(Task material begins)
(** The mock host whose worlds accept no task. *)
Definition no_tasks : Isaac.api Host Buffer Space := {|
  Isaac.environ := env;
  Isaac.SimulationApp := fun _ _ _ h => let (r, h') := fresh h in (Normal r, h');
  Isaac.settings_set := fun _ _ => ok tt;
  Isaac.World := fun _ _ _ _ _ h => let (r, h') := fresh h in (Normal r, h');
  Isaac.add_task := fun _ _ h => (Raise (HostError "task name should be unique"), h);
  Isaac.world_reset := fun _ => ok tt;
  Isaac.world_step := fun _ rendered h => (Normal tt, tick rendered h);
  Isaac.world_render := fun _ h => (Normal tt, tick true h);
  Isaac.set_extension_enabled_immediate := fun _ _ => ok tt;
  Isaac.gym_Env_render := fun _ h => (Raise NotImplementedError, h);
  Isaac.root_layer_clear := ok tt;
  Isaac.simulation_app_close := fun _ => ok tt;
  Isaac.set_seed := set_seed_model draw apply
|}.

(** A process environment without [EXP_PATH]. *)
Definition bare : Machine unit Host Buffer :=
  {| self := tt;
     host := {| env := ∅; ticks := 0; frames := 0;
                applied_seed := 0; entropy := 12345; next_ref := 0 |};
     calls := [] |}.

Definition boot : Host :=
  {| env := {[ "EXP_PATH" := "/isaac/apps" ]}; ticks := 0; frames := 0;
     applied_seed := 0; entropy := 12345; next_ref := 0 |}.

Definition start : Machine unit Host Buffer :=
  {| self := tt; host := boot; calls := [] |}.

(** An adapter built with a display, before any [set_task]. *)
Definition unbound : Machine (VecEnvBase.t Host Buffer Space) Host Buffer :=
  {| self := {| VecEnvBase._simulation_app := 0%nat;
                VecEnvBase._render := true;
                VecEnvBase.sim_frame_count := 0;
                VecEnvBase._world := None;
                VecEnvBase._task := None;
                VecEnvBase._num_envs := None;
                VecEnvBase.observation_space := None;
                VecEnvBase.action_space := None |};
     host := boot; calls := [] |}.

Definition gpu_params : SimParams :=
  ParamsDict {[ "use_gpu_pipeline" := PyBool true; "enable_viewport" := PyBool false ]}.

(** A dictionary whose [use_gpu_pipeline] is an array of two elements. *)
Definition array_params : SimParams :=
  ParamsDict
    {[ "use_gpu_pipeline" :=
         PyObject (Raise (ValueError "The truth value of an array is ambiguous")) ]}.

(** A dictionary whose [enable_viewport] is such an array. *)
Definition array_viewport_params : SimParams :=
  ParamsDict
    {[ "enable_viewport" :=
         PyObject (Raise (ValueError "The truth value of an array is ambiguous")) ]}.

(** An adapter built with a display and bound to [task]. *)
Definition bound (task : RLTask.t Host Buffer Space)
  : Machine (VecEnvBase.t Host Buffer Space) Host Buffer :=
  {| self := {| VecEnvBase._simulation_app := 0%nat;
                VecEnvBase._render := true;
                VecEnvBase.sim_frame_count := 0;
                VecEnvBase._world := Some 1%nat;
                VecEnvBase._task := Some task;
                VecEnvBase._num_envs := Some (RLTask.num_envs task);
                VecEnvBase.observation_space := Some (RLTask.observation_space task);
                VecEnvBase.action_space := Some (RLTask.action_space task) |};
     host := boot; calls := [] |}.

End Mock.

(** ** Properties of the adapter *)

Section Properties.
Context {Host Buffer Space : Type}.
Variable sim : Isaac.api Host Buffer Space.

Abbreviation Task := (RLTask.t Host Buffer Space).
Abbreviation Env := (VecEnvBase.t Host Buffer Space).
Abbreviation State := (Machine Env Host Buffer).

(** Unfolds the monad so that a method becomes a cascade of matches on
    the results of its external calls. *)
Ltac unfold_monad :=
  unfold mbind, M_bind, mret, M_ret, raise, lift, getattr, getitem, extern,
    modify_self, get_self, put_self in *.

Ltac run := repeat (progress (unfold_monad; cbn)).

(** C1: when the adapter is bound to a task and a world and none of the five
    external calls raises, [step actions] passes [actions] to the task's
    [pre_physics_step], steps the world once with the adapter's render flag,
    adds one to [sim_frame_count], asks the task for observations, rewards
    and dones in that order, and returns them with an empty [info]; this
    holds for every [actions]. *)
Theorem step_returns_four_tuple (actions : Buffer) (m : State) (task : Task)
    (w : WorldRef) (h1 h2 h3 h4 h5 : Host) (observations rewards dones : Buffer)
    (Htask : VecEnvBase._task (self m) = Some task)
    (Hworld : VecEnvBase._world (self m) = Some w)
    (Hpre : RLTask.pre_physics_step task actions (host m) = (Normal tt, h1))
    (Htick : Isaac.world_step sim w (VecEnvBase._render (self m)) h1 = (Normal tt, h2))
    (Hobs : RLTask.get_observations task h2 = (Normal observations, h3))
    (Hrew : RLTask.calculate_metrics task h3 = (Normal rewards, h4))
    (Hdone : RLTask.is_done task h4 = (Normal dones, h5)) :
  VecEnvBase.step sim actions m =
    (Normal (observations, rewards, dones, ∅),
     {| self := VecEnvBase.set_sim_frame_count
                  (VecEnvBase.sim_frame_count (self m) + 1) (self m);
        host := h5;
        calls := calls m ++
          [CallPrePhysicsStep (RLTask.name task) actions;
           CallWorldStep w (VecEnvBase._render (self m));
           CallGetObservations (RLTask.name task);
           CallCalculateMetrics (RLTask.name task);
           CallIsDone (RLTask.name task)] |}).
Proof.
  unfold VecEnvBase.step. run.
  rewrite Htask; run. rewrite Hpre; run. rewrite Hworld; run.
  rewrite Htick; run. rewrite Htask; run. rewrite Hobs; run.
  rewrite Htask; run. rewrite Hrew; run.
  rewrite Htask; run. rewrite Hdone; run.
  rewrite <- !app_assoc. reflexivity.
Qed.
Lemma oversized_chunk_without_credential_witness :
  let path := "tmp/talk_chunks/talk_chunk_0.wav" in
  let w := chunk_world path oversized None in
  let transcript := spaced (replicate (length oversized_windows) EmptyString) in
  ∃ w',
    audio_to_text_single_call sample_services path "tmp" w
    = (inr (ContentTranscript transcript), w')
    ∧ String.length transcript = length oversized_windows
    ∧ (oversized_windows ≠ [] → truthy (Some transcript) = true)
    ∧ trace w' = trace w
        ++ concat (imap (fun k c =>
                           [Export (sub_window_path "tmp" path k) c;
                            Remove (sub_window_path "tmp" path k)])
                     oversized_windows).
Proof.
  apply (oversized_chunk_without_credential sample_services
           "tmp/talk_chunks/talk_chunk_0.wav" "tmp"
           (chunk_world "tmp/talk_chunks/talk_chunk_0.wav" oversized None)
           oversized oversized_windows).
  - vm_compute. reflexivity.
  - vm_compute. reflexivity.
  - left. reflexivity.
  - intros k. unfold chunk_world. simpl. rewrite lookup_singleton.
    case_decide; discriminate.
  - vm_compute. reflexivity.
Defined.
(Task material ends)
- To do: Give the records again, unchanged and complete.

- Result of the exercise:
(** The mock host whose worlds accept no task. *)
Definition no_tasks : Isaac.api Host Buffer Space := {|
  Isaac.environ := env;
  Isaac.SimulationApp := fun _ _ _ h => let (r, h') := fresh h in (Normal r, h');
  Isaac.settings_set := fun _ _ => ok tt;
  Isaac.World := fun _ _ _ _ _ h => let (r, h') := fresh h in (Normal r, h');
  Isaac.add_task := fun _ _ h => (Raise (HostError "task name should be unique"), h);
  Isaac.world_reset := fun _ => ok tt;
  Isaac.world_step := fun _ rendered h => (Normal tt, tick rendered h);
  Isaac.world_render := fun _ h => (Normal tt, tick true h);
  Isaac.set_extension_enabled_immediate := fun _ _ => ok tt;
  Isaac.gym_Env_render := fun _ h => (Raise NotImplementedError, h);
  Isaac.root_layer_clear := ok tt;
  Isaac.simulation_app_close := fun _ => ok tt;
  Isaac.set_seed := set_seed_model draw apply
|}.

(** A process environment without [EXP_PATH]. *)
Definition bare : Machine unit Host Buffer :=
  {| self := tt;
     host := {| env := ∅; ticks := 0; frames := 0;
                applied_seed := 0; entropy := 12345; next_ref := 0 |};
     calls := [] |}.

Definition boot : Host :=
  {| env := {[ "EXP_PATH" := "/isaac/apps" ]}; ticks := 0; frames := 0;
     applied_seed := 0; entropy := 12345; next_ref := 0 |}.

Definition start : Machine unit Host Buffer :=
  {| self := tt; host := boot; calls := [] |}.

(** An adapter built with a display, before any [set_task]. *)
Definition unbound : Machine (VecEnvBase.t Host Buffer Space) Host Buffer :=
  {| self := {| VecEnvBase._simulation_app := 0%nat;
                VecEnvBase._render := true;
                VecEnvBase.sim_frame_count := 0;
                VecEnvBase._world := None;
                VecEnvBase._task := None;
                VecEnvBase._num_envs := None;
                VecEnvBase.observation_space := None;
                VecEnvBase.action_space := None |};
     host := boot; calls := [] |}.

Definition gpu_params : SimParams :=
  ParamsDict {[ "use_gpu_pipeline" := PyBool true; "enable_viewport" := PyBool false ]}.

(** A dictionary whose [use_gpu_pipeline] is an array of two elements. *)
Definition array_params : SimParams :=
  ParamsDict
    {[ "use_gpu_pipeline" :=
         PyObject (Raise (ValueError "The truth value of an array is ambiguous")) ]}.

(** A dictionary whose [enable_viewport] is such an array. *)
Definition array_viewport_params : SimParams :=
  ParamsDict
    {[ "enable_viewport" :=
         PyObject (Raise (ValueError "The truth value of an array is ambiguous")) ]}.

(** An adapter built with a display and bound to [task]. *)
Definition bound (task : RLTask.t Host Buffer Space)
  : Machine (VecEnvBase.t Host Buffer Space) Host Buffer :=
  {| self := {| VecEnvBase._simulation_app := 0%nat;
                VecEnvBase._render := true;
                VecEnvBase.sim_frame_count := 0;
                VecEnvBase._world := Some 1%nat;
                VecEnvBase._task := Some task;
                VecEnvBase._num_envs := Some (RLTask.num_envs task);
                VecEnvBase.observation_space := Some (RLTask.observation_space task);
                VecEnvBase.action_space := Some (RLTask.action_space task) |};
     host := boot; calls := [] |}.

End Mock.

(** ** Properties of the adapter *)

Section Properties.
Context {Host Buffer Space : Type}.
Variable sim : Isaac.api Host Buffer Space.

Abbreviation Task := (RLTask.t Host Buffer Space).
Abbreviation Env := (VecEnvBase.t Host Buffer Space).
Abbreviation State := (Machine Env Host Buffer).

(** Unfolds the monad so that a method becomes a cascade of matches on
    the results of its external calls. *)
Ltac unfold_monad :=
  unfold mbind, M_bind, mret, M_ret, raise, lift, getattr, getitem, extern,
    modify_self, get_self, put_self in *.

Ltac run := repeat (progress (unfold_monad; cbn)).

(** C1: when the adapter is bound to a task and a world and none of the five
    external calls raises, [step actions] passes [actions] to the task's
    [pre_physics_step], steps the world once with the adapter's render flag,
    adds one to [sim_frame_count], asks the task for observations, rewards
    and dones in that order, and returns them with an empty [info]; this
    holds for every [actions]. *)
Theorem step_returns_four_tuple (actions : Buffer) (m : State) (task : Task)
    (w : WorldRef) (h1 h2 h3 h4 h5 : Host) (observations rewards dones : Buffer)
    (Htask : VecEnvBase._task (self m) = Some task)
    (Hworld : VecEnvBase._world (self m) = Some w)
    (Hpre : RLTask.pre_physics_step task actions (host m) = (Normal tt, h1))
    (Htick : Isaac.world_step sim w (VecEnvBase._render (self m)) h1 = (Normal tt, h2))
    (Hobs : RLTask.get_observations task h2 = (Normal observations, h3))
    (Hrew : RLTask.calculate_metrics task h3 = (Normal rewards, h4))
    (Hdone : RLTask.is_done task h4 = (Normal dones, h5)) :
  VecEnvBase.step sim actions m =
    (Normal (observations, rewards, dones, ∅),
     {| self := VecEnvBase.set_sim_frame_count
                  (VecEnvBase.sim_frame_count (self m) + 1) (self m);
        host := h5;
        calls := calls m ++
          [CallPrePhysicsStep (RLTask.name task) actions;
           CallWorldStep w (VecEnvBase._render (self m));
           CallGetObservations (RLTask.name task);
           CallCalculateMetrics (RLTask.name task);
           CallIsDone (RLTask.name task)] |}).
Proof.
  unfold VecEnvBase.step. run.
  rewrite Htask; run. rewrite Hpre; run. rewrite Hworld; run.
  rewrite Htick; run. rewrite Htask; run. rewrite Hobs; run.
  rewrite Htask; run. rewrite Hrew; run.
  rewrite Htask; run. rewrite Hdone; run.
  rewrite <- !app_assoc. reflexivity.
Qed.
Lemma oversized_chunk_without_credential_witness :
  let path := "tmp/talk_chunks/talk_chunk_0.wav" in
  let w := chunk_world path oversized None in
  let transcript := spaced (replicate (length oversized_windows) EmptyString) in
  ∃ w',
    audio_to_text_single_call sample_services path "tmp" w
    = (inr (ContentTranscript transcript), w')
    ∧ String.length transcript = length oversized_windows
    ∧ (oversized_windows ≠ [] → truthy (Some transcript) = true)
    ∧ trace w' = trace w
        ++ concat (imap (fun k c =>
                           [Export (sub_window_path "tmp" path k) c;
                            Remove (sub_window_path "tmp" path k)])
                     oversized_windows).
Proof.
  apply (oversized_chunk_without_credential sample_services
           "tmp/talk_chunks/talk_chunk_0.wav" "tmp"
           (chunk_world "tmp/talk_chunks/talk_chunk_0.wav" oversized None)
           oversized oversized_windows).
  - vm_compute. reflexivity.
  - vm_compute. reflexivity.
  - left. reflexivity.
  - intros k. unfold chunk_world. simpl. rewrite lookup_singleton.
    case_decide; discriminate.
  - vm_compute. reflexivity.
Defined.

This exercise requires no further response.